Elaeagnus angustifolia L. can attract adult Asian longhorned beetle (ALB), Anoplophora glabripennis (Motschulsky), and kill their offspring by gum secretion in oviposition scars. This plant has the potential to be used as a dead-end trap tree for ALB management. However, there is a limited understanding of the attraction ability and biochemical defense response of E. angustifolia to ALB. In this study, we conducted host selection experiments with ALB and then performed physiological and biochemical assays on twigs from different tree species before and after ALB feeding. We analyzed the differential metabolites using the liquid chromatograph–mass spectrometer method.
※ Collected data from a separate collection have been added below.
(** * cloudrunner: the ramp-up benchmark driver of [src/AwsRunner.py] and the
    parallel test framework of [src/libs/testFramework/classicTest.py].

    The development is a shallow embedding of the Python 2 sources:
    - the timing parser ([TestInstance.parse_output], [_get_time_ms]);
    - the aggregates ([RunResult], [RunAverages]);
    - the worker thread ([ThreadWithError]);
    - the parallel executor ([PerformParallelOperations]);
    - the driver ([main] of [AwsRunner.py]), from the point where the
      instances have been provisioned. *)

From Stdlib Require Import ZArith List Ascii String Bool Lia Arith Permutation.
Import ListNotations.

Local Open Scope Z_scope.

(* ================================================================== *)
(** * Python values shared by all parts *)
(* ================================================================== *)

(** What a [raise] can throw, seen from the handlers of the sources: every
    handler of the driver and of the worker is [except Exception], so the only
    distinction that matters is whether the thrown object is an instance of
    [Exception] (RuntimeError, IndexError, ...) or lies outside of it
    (SystemExit, KeyboardInterrupt, GeneratorExit, which derive from
    [BaseException] only). *)
Inductive exc : Type :=
| ExcException      (* isinstance(e, Exception) *)
| ExcBaseOnly.      (* a BaseException that is not an Exception *)

(** How a call ends for the one who waits for it: it returns a value, it
    raises, or the wait is over before the call is ([Hangs]): for a thread
    joined with a timeout the thread is still alive after the join, for a
    direct call the caller never gets control back. *)
Inductive outcome (A : Type) : Type :=
| Returns (a : A)
| Raises (e : exc)
| Hangs.
Arguments Returns {A} a.
Arguments Raises {A} e.
Arguments Hangs {A}.
Lemma now_released (r : Request) (w : World) :
  now (env w) = t -> queue_all P w -> queue_all P (released r w).
Proof.
  intros E H. unfold released. apply now_scheduled.
  - now destruct (nth_error _ _).
  - apply queue_all_frame with (w := w); [|assumption]. now destruct (nth_error _ _).
Qed.

Lemma now_departed (value : option exn) (g : Generator) (w : World) :
  now (env w) = t -> queue_all P w -> queue_all P (departed value g w).
Proof.
  intros E H. unfold departed. destruct g as [|[| |r]|]; try assumption.
  apply now_scheduled; [|now apply now_released].
  now rewrite (same_now (same_records_released r w)).
Qed.

Lemma now_fold_departed (value : option exn) (callbacks : list Generator) :
  forall w, now (env w) = t -> queue_all P w ->
            queue_all P (fold_left (fun w g => departed value g w) callbacks w).
Proof.
  induction callbacks as [|g cbs IH]; intros w E H; cbn [fold_left]; [assumption|].
  apply IH; [|now apply now_departed].
  now rewrite (same_now (same_records_departed value g w)).
Qed.

End QueueNow.

Lemma queue_all_impl (P P' : Entry -> Prop) (w : World) :
  (forall x, P x -> P' x) -> queue_all P w -> queue_all P' w.
Proof. intros Himp. unfold queue_all. now apply Forall_impl. Qed.

Ltac on_event_trivial :=
  try (let x := fresh "x" in let E := fresh "E" in
       intros x ? E; unfold on_event; rewrite E; exact I);
  try (let x := fresh "x" in let E := fresh "E" in
       intros x E; unfold on_event; rewrite E; exact I);
  try exact I.
Lemma tokenize_minus_after_prefix (f : string) (e : expr) :
  lexical e = true -> f = "_" \/ function_name f = true ->
  tokenize (show (Prefix f (Prefix "_" e))) = fn f :: op "-" :: tokens_of e.
Proof.
  intros Hlex Hf. unfold tokenize.
  assert (Hrest : forall tokens,
            tokenize_from (String "-" (show e)) (tokens ++ [fn f]) =
            (tokens ++ [fn f]) ++ op "-" :: tokens_of e).
  { intro tokens. rewrite tokenize_from_equation_2. cbn.
    unfold unary_position. rewrite back_push. cbn.
    pose proof (tokenize_from_show e ((tokens ++ [fn f]) ++ [op "-"]) "" Hlex) as H.
    rewrite append_empty_r in H. unfold fn, op in *. rewrite H.
    - simp tokenize_from. rewrite <- !app_assoc. reflexivity.
    - intros _. apply unary_position_push. right. reflexivity.
    - reflexivity. }
  cbn [show]. destruct (f =? "_") eqn:Hmarker.
  - apply String.eqb_eq in Hmarker. subst f. cbn [String.eqb Ascii.eqb Bool.eqb append].
    rewrite tokenize_from_equation_2. cbn.
    exact (Hrest []).
  - destruct Hf as [-> | Hf]; [discriminate Hmarker|].
    destruct (function_name_not_marker f Hf) as [Hne [Ha _]].
    cbn [String.eqb Ascii.eqb Bool.eqb append].
    rewrite (tokenize_word f (String " " (String "-" (show e))) [] Hne Ha eq_refl).
    rewrite tokenize_from_equation_2. cbn.
    exact (Hrest []).
Qed.

Section MinusAfterPrefix.

Context {libm : Libm}.

(** X14. A ['-'] directly after a function name or after a unary minus
    is read as the binary operator: for every lexical tree [e] and
    every function name or unary minus [f], the text of [f] applied
    to minus [e] gives the tokens [f], operator ["-"], then those of
    [e], and [evaluate] throws "Invalid function call". *)
Theorem minus_after_prefix (f : string) (e : expr) :
  lexical e = true -> f = "_" \/ function_name f = true ->
  tokenize (show (Prefix f (Prefix "_" e))) = fn f :: op "-" :: tokens_of e
  /\ evaluate (show (Prefix f (Prefix "_" e))) =
       Throw (runtime_error "Invalid function call").
Proof.
  intros Hlex Hf.
  pose proof (tokenize_minus_after_prefix f e Hlex Hf) as Htok.
  split; [exact Htok|]. unfold evaluate. rewrite Htok.
  unfold shuntingYard. cbn [shuntingYard_loop]. unfold shuntingYard_step at 1.
  cbn [fn type]. unfold shuntingYard_step at 1.
  cbn [op fn type value pop_operators TokenType_eqb orb app].
  change (mkToken Operator "-") with (op "-").
  change (mkToken Function f) with (fn f).
  pose proof (shuntingYard_loop_spec (tokens_of e) [op "-"] [fn f]) as Hspec.
  destruct (shuntingYard_loop (tokens_of e) [op "-"] [fn f]) as [rpn|err] eqn:Hloop.
  - destruct (shuntingYard_loop_output _ _ _ _ Hloop) as [moved ->].
    reflexivity.
  - destruct Hspec as [_ Hn]. exfalso. apply Hn.
    apply paren_depth_tokens_of.
Qed.

End MinusAfterPrefix.

(** ** Characters without an operation *)

Section Unsupported.

Context {libm : Libm}.

(** X13. Between two literals an operator character other than [+ - * /
    ^] is read as an operator, but there is no rule for it: once
    both literals are converted, the expression fails with "Invalid
    expression". *)
Theorem evaluate_unsupported_operator (a b : string) (c : ascii) :
  a <> EmptyString -> all_chars isnumchar a = true ->
  b <> EmptyString -> all_chars isnumchar b = true ->
  operator_char c = true -> supported_op (String c EmptyString) = false ->
  tokenize (a ++ String c b) = [num a; op (String c EmptyString); num b]
  /\ evaluate (a ++ String c b) =
       (x <- stod a ;; y <- stod b ;; Throw (runtime_error "Invalid expression")).
Proof.
  intros Hna Ha Hnb Hb Hc Hs.
  assert (Hcls : isspace c = false /\ isnumchar c = false /\ isalpha c = false
                 /\ (c =? "(")%char = false /\ (c =? ")")%char = false).
  { unfold operator_char in Hc. apply negb_true_iff in Hc.
    apply orb_false_iff in Hc as [Hc H5]. apply orb_false_iff in Hc as [Hc H4].
    apply orb_false_iff in Hc as [Hc H3]. apply orb_false_iff in Hc as [H1 H2].
    repeat split; assumption. }
  destruct Hcls as [Hsp [Hn [Hal [Hl Hr]]]].
  assert (Hminus : (c =? "-")%char = false).
  { destruct (Ascii.eqb_spec c "-") as [-> | _]; [discriminate Hs | reflexivity]. }
  assert (Htok : tokenize (a ++ String c b) = [num a; op (String c EmptyString); num b]).
  { unfold tokenize.
    rewrite (tokenize_number a (String c b) [] Hna Ha);
      [|simpl; rewrite Hn; reflexivity].
    rewrite tokenize_from_equation_2. unfold isnumchar in Hn.
    rewrite Hsp, Hn, Hal, Hl, Hr, Hminus.
    pose proof (fun ts => tokenize_number b "" ts Hnb Hb eq_refl) as Hb'.
    rewrite append_empty_r in Hb'. rewrite Hb'. simp tokenize_from. reflexivity. }
  split; [exact Htok|].
  unfold evaluate. rewrite Htok.
  change (shuntingYard [num a; op (String c EmptyString); num b])
    with (Return [num a; num b; op (String c EmptyString)]).
  cbn [bind]. unfold solveRPN. cbn [solveRPN_loop].
  unfold solveRPN_step. cbn [num op type value bind].
  destruct (stod a) as [x|e]; [|reflexivity]. cbn [bind].
  destruct (stod b) as [y|e]; [|reflexivity]. cbn [bind].
  cbn [List.length Nat.ltb Nat.leb].
  unfold apply_operator. unfold supported_op in Hs.
  apply orb_false_iff in Hs as [Hs H5]. apply orb_false_iff in Hs as [Hs H4].
  apply orb_false_iff in Hs as [Hs H3]. apply orb_false_iff in Hs as [H1 H2].
  rewrite H1, H2, H3, H4, H5. reflexivity.
Qed.
(** * LatentOrderLikelihood: the sequential dyad-processing engine of lolog

    A shallow embedding of [inst/include/LatentOrderLikelihood.h] and the
    properties its specification states about it.

    Conventions of the embedding.
    - [int] and [long] values are unbounded integers [Z]; the loops of the
      engine count up to the vertex count of a network, far below the range
      where C++ [int] arithmetic would leave its range.
    - [double] values are exact rationals [Q]: every finite double is a dyadic
      rational, and rounding is not modelled.
    - [std::vector<T>] is [list T]; an access outside the vector is undefined
      behaviour in C++ and is a [Fail UndefinedBehaviour] result here.
    - Objects held through [boost::shared_ptr] and copied with [clone()] are
      immutable values; in-place mutation is explicit state passing.
    - Calls into R ([Rf_runif], [Rf_error], [Rcpp::Rcout]) act on a [world]
      that counts the uniform draws taken so far and collects what was
      printed.  [assert] is compiled out (R builds packages with NDEBUG). *)

From Stdlib Require Import ZArith QArith Qround Lia Lqa Permutation.
From stdpp Require Import base list strings.

#[local] Open Scope Z_scope.

(** ** Results, faults and the effect monad *)

Inductive fault : Type :=
| UndefinedBehaviour
| RfError (msg : string).

Inductive result (A : Type) : Type :=
| Ok (a : A)
| Fail (f : fault).
Arguments Ok {A} a.
Arguments Fail {A} f.

Record world : Type := World {
  rng_pos : nat;            (* number of unif_rand() draws taken so far *)
  Rcout : list string       (* text printed on Rcpp::Rcout, oldest first *)
}.

Definition prog (A : Type) : Type := world -> result (A * world).

Definition ret {A} (a : A) : prog A := fun w => Ok (a, w).

Definition bind {A B} (c : prog A) (k : A -> prog B) : prog B :=
  fun w => match c w with
           | Ok (a, w') => k a w'
           | Fail f => Fail f
           end.

Definition lift {A} (r : result A) : prog A :=
  fun w => match r with
           | Ok a => Ok (a, w)
           | Fail f => Fail f
           end.

Declare Scope prog_scope.
Delimit Scope prog_scope with prog.
Notation "x <- c ;; k" := (bind c (fun x => k))
  (at level 100, c at next level, right associativity) : prog_scope.
Notation "c ;;; k" := (bind c (fun _ => k))
  (at level 100, right associativity) : prog_scope.
#[local] Open Scope prog_scope.

(** [for (int i = lo; i < hi; i++) body] over a loop state [S]. *)
Fixpoint for_steps {S} (k : nat) (i : Z) (body : Z -> S -> prog S) (s : S)
  : prog S :=
  match k with
  | O => ret s
  | Datatypes.S k' => s' <- body i s ;; for_steps k' (i + 1) body s'
  end.

Definition for_range {S} (lo hi : Z) (body : Z -> S -> prog S) (s : S)
  : prog S :=
  for_steps (Z.to_nat (hi - lo)) lo body s.

(** ** Vectors *)

(** [vec[i]] as an rvalue. *)
Definition vec_get {T} (vec : list T) (i : Z) : result T :=
  if i <? 0 then Fail UndefinedBehaviour
  else match vec !! Z.to_nat i with
       | Some x => Ok x
       | None => Fail UndefinedBehaviour
       end.

(** [vec[i] = x]. *)
Definition vec_set {T} (vec : list T) (i : Z) (x : T) : result (list T) :=
  if i <? 0 then Fail UndefinedBehaviour
  else if (Z.to_nat i <? length vec)%nat then Ok (<[Z.to_nat i := x]> vec)
  else Fail UndefinedBehaviour.

(** [vec.size()] *)
Definition vsize {T} (vec : list T) : Z := Z.of_nat (length vec).

(** ** The R runtime *)

(** The stream of values that successive calls of R's [unif_rand()] return;
    it is fixed for a run, and [rng_pos] says how far the run has read. *)
Class RandomStream : Type := unif_rand : nat -> Q.

(** The C library's [exp] on doubles. *)
Class Libm : Type := exp : Q -> Q.

Definition Qltb (x y : Q) : bool := negb (Qle_bool y x).

(** Modelled from the spec: R's [Rf_runif(a, b)] (not in this repository)
    is the uniform-random-number source; it takes one draw [u] of the stream
    and returns [a + (b - a) * u].  Every call of the engine has [a < b]. *)
Definition Rf_runif {RS : RandomStream} (a b : Q) : prog Q :=
  fun w => Ok ((a + (b - a) * unif_rand (rng_pos w))%Q,
               {| rng_pos := Datatypes.S (rng_pos w); Rcout := Rcout w |}).
Lemma submit_sends_xml_files_only_witness :
  let a := {| name := "a.xml"; conteudo := "<CompNfse/>" |} in
  let b := {| name := "b.pdf"; conteudo := "" |} in
  let c := {| name := "c.xml"; conteudo := "<CompNfse/>" |} in
  exists req,
    requests (submit "" "42" false (fun _ => Rejected JNull) [a; b; c] initialState)
    = [req]
    /\ map snd (formData req) = [a; c].
Proof.
  intros a b c.
  destruct (submit_sends_xml_files_only "" "42" false
              (fun _ => Rejected JNull) [a; b; c] initialState)
    as [_ H]; [simpl; lia | exact H].
Defined.

Lemma handleUpload_batch_success_witness :
  let a := {| name := "a.xml"; conteudo := "<CompNfse/>" |} in
  let corpo := JObj [("total_arquivos", JNum 2); ("sucesso", JNum 1);
                     ("falhas", JNum 1)] in
  resultado (state (handleUpload "" "42" false
                      (fun _ => Resolved {| data := corpo |})
                      (setFiles [a; a] initialState)))
  = corpo.
Proof.
  intros a corpo.
  apply (handleUpload_batch_success "" "42" false
           (fun _ => Resolved {| data := corpo |})
           (setFiles [a; a] initialState) {| data := corpo |});
    [simpl; lia | reflexivity].
Defined.

Lemma no_result_while_files_selected_witness :
  let a := {| name := "a.xml"; conteudo := "<CompNfse/>" |} in
  resultado (handleFileChange [a] initialState) = JNull.
Proof.
  intros a.
  destruct (no_result_while_files_selected "" "42" false
              (fun _ => Rejected JNull) [a] initialState)
    as [H _]; [reflexivity | apply H; discriminate].
Defined.

Lemma filter_files_field (l : list File) :
  filter (fun kv : string * File => negb (fst kv =? "files"))
         (map (fun f => ("files", f)) l) = [].
Proof. induction l as [|f l IH]; simpl; [reflexivity | exact IH]. Qed.

(** Which endpoint, which field: one selected file goes alone under [file]
    to the single-import address; two or more go, in the order selected,
    under [files] to the batch address.  Either way the request carries the
    selected files and nothing else. *)
Theorem montarRequest_endpoint_by_count
  (API_URL empresaId : string) (st : State) :
  files st <> [] ->
  let req := montarRequest API_URL empresaId st in
  map snd (formData req) = files st
  /\ (List.length (files st) = 1%nat ->
        endpoint req = API_URL ++ "/api/notas/importar/" ++ empresaId
        /\ map fst (formData req) = ["file"])
  /\ ((2 <= List.length (files st))%nat ->
        endpoint req = API_URL ++ "/api/notas/importar-lote/" ++ empresaId
        /\ Forall (fun k => k = "files") (map fst (formData req))).
Proof.
  intros Hne req. unfold req, montarRequest.
  destruct (files st) as [|f [|g r]] eqn:E; [contradiction| |].
  - cbn [List.length Nat.ltb Nat.leb formData endpoint].
    rewrite filter_files_field. cbn [app map snd fst].
    split; [reflexivity|]. split; [now split|]. intros H. simpl in H. lia.
  - cbn [List.length Nat.ltb Nat.leb formData endpoint].
    rewrite !map_map. cbn [snd fst].
    split; [apply map_id|]. split; [intros H; simpl in H; lia|].
    intros _. split; [reflexivity|].
    apply Forall_forall. intros k Hk. apply in_map_iff in Hk as (x & <- & _).
    reflexivity.
Qed.

Lemma montarRequest_endpoint_witness :
  let a := {| name := "a.xml"; conteudo := "<CompNfse/>" |} in
  let b := {| name := "b.xml"; conteudo := "<CompNfse/>" |} in
  endpoint (montarRequest "http://localhost:8001" "42" (setFiles [a; b] initialState))
  = "http://localhost:8001/api/notas/importar-lote/42"
  /\ map snd (formData (montarRequest "http://localhost:8001" "42"
                          (setFiles [a; b] initialState))) = [a; b].
Proof.
  intros a b.
  destruct (montarRequest_endpoint_by_count "http://localhost:8001" "42"
              (setFiles [a; b] initialState))
    as (H1 & _ & H2); [discriminate|].
  destruct H2 as [H2 _]; [simpl; lia|].
  split; [rewrite H2; reflexivity | exact H1].
Defined.

(** A failed call: the message shown is the [detail] of the error body when
    there is one, else the fixed text; the spinner and the progress are
    reset, the callback is not called; and the handler's promise rejects
    exactly when that [detail] is neither a text nor a list. *)
Theorem handleUpload_failure_message
  (API_URL empresaId : string) (onUploadSuccess : bool)
  (post : Request -> Settled) (st : State) (err : JsVal) :
  files st <> [] ->
  post (montarRequest API_URL empresaId st) = Rejected err ->
  err <> JNull -> err <> JUndefined ->
  let out := handleUpload API_URL empresaId onUploadSuccess post st in
  let detail := getOpt (getOpt (getOpt err "response") "data") "detail" in
  error (state out) = (if truthy detail then detail
                       else JStr "Erro ao processar arquivos")
  /\ loading (state out) = false
  /\ progresso (state out) = None
  /\ notified out = false
  /\ rejected out
     = truthy detail && negb (match detail with JStr _ | JArr _ => true | _ => false end).
Proof.
  intros Hne Hpost Hn Hu out detail. unfold out, handleUpload.
  destruct (List.length (files st) =? 0)%nat eqn:E;
    [apply length_zero_iff_nil in E; contradiction|].
  rewrite Hpost.
  assert (Hget : get err "response" = Normal (getOpt err "response"))
    by (destruct err; try reflexivity; contradiction).
  rewrite Hget. cbn [state requests notified rejected].
  fold detail. unfold or.
  destruct (truthy detail) eqn:Ht; repeat split.
Qed.

Lemma handleUpload_failure_message_witness :
  let a := {| name := "a.xml"; conteudo := "<CompNfse/>" |} in
  let err := JObj [("response",
                    JObj [("data", JObj [("detail", JStr "Erro de Isolamento: CNPJ")])])] in
  error (state (handleUpload "" "42" false (fun _ => Rejected err)
                  (setFiles [a] initialState)))
  = JStr "Erro de Isolamento: CNPJ".
Proof.
  intros a err.
  destruct (handleUpload_failure_message "" "42" false (fun _ => Rejected err)
              (setFiles [a] initialState) err)
    as [H _]; [discriminate | reflexivity | discriminate | discriminate | exact H].
Defined.

(** [handleUpload] sends nothing without files and otherwise exactly one
    request; when it has run, with or without success, the spinner is off
    and the progress is gone. *)
Theorem handleUpload_one_request_then_idle
  (API_URL empresaId : string) (onUploadSuccess : bool)
  (post : Request -> Settled) (st : State) :
  let out := handleUpload API_URL empresaId onUploadSuccess post st in
  (files st = [] ->
     requests out = []
     /\ state out = setError (JStr "Selecione pelo menos um arquivo") st)
  /\ (files st <> [] ->
        List.length (requests out) = 1%nat
        /\ loading (state out) = false
        /\ progresso (state out) = None).
Proof.
  intros out. unfold out, handleUpload. split.
  - intros ->. split; reflexivity.
  - intros Hne.
    destruct (List.length (files st) =? 0)%nat eqn:E;
      [apply length_zero_iff_nil in E; contradiction|].
    destruct (post _) as [r|err]; [repeat split|].
    destruct (get err "response"); repeat split.
Qed.

Lemma handleUpload_one_request_witness :
  requests (handleUpload "" "42" false (fun _ => Resolved {| data := JNull |})
              initialState) = [].
Proof.
  destruct (handleUpload_one_request_then_idle "" "42" false
              (fun _ => Resolved {| data := JNull |}) initialState)
    as [H _].
  destruct H as [H _]; [reflexivity | exact H].
Defined.

(** ** The mask while typing *)

Section MaskWhileTyping.
Import CadastroEmpresa.

Lemma aplicarMascaraCNPJ_of_digits (valor : string) :
  aplicarMascaraCNPJ (limparCNPJ valor) = aplicarMascaraCNPJ valor.
Proof.
  unfold aplicarMascaraCNPJ, limparCNPJ.
  now rewrite (removeNonDigits_id _ (allDigits_removeNonDigits valor)).
Qed.

(** The mask looks at the digits of its input only, so masking a masked
    value changes nothing: the field can be re-masked at every keystroke. *)
Theorem aplicarMascaraCNPJ_idempotent (valor : string) :
  aplicarMascaraCNPJ (aplicarMascaraCNPJ valor) = aplicarMascaraCNPJ valor
  /\ (forall outro, limparCNPJ outro = limparCNPJ valor ->
        aplicarMascaraCNPJ outro = aplicarMascaraCNPJ valor).
Proof.
  split.
  - rewrite <- (aplicarMascaraCNPJ_of_digits (aplicarMascaraCNPJ valor)).
    rewrite limparCNPJ_aplicarMascaraCNPJ.
    apply aplicarMascaraCNPJ_of_digits.
  - intros outro H.
    rewrite <- (aplicarMascaraCNPJ_of_digits outro), H.
    apply aplicarMascaraCNPJ_of_digits.
Qed.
The results showed that ALB’s feeding preference was E. angustifolia > P.× xiaohei var. gansuensis > P. alba var. pyramidalis. After ALB feeding, the content of soluble sugars, soluble proteins, flavonoids, and tannins decreased significantly in all species. In three comparison groups, a total of 492 differential metabolites were identified (E. angustifolia:195, P.× xiaohei var. gansuensis:255, P. alba var. pyramidalis:244). Differential metabolites were divided into overlapping and specific metabolites for analysis. The overlapping differential metabolites 7-isojasmonic acid, zerumbone, and salicin in the twigs of three tree species showed upregulation after ALB feeding. The specific metabolites silibinin, catechin, and geniposide, in E. angustifolia, significantly increased after being damaged. Differential metabolites enriched in KEGG pathways indicated that ALB feeding activated tyrosine metabolism and the biosynthesis of phenylpropanoids in three tree species, with a particularly high enrichment of differential metabolites in the flavonoid biosynthesis pathway in E. angustifolia. This study provides the metabolic defense strategies of different tree species against ALB feeding and proposes candidate metabolites that can serve as metabolic biomarkers, potentially offering valuable insights into using E. angustifolia as a control measure against ALB.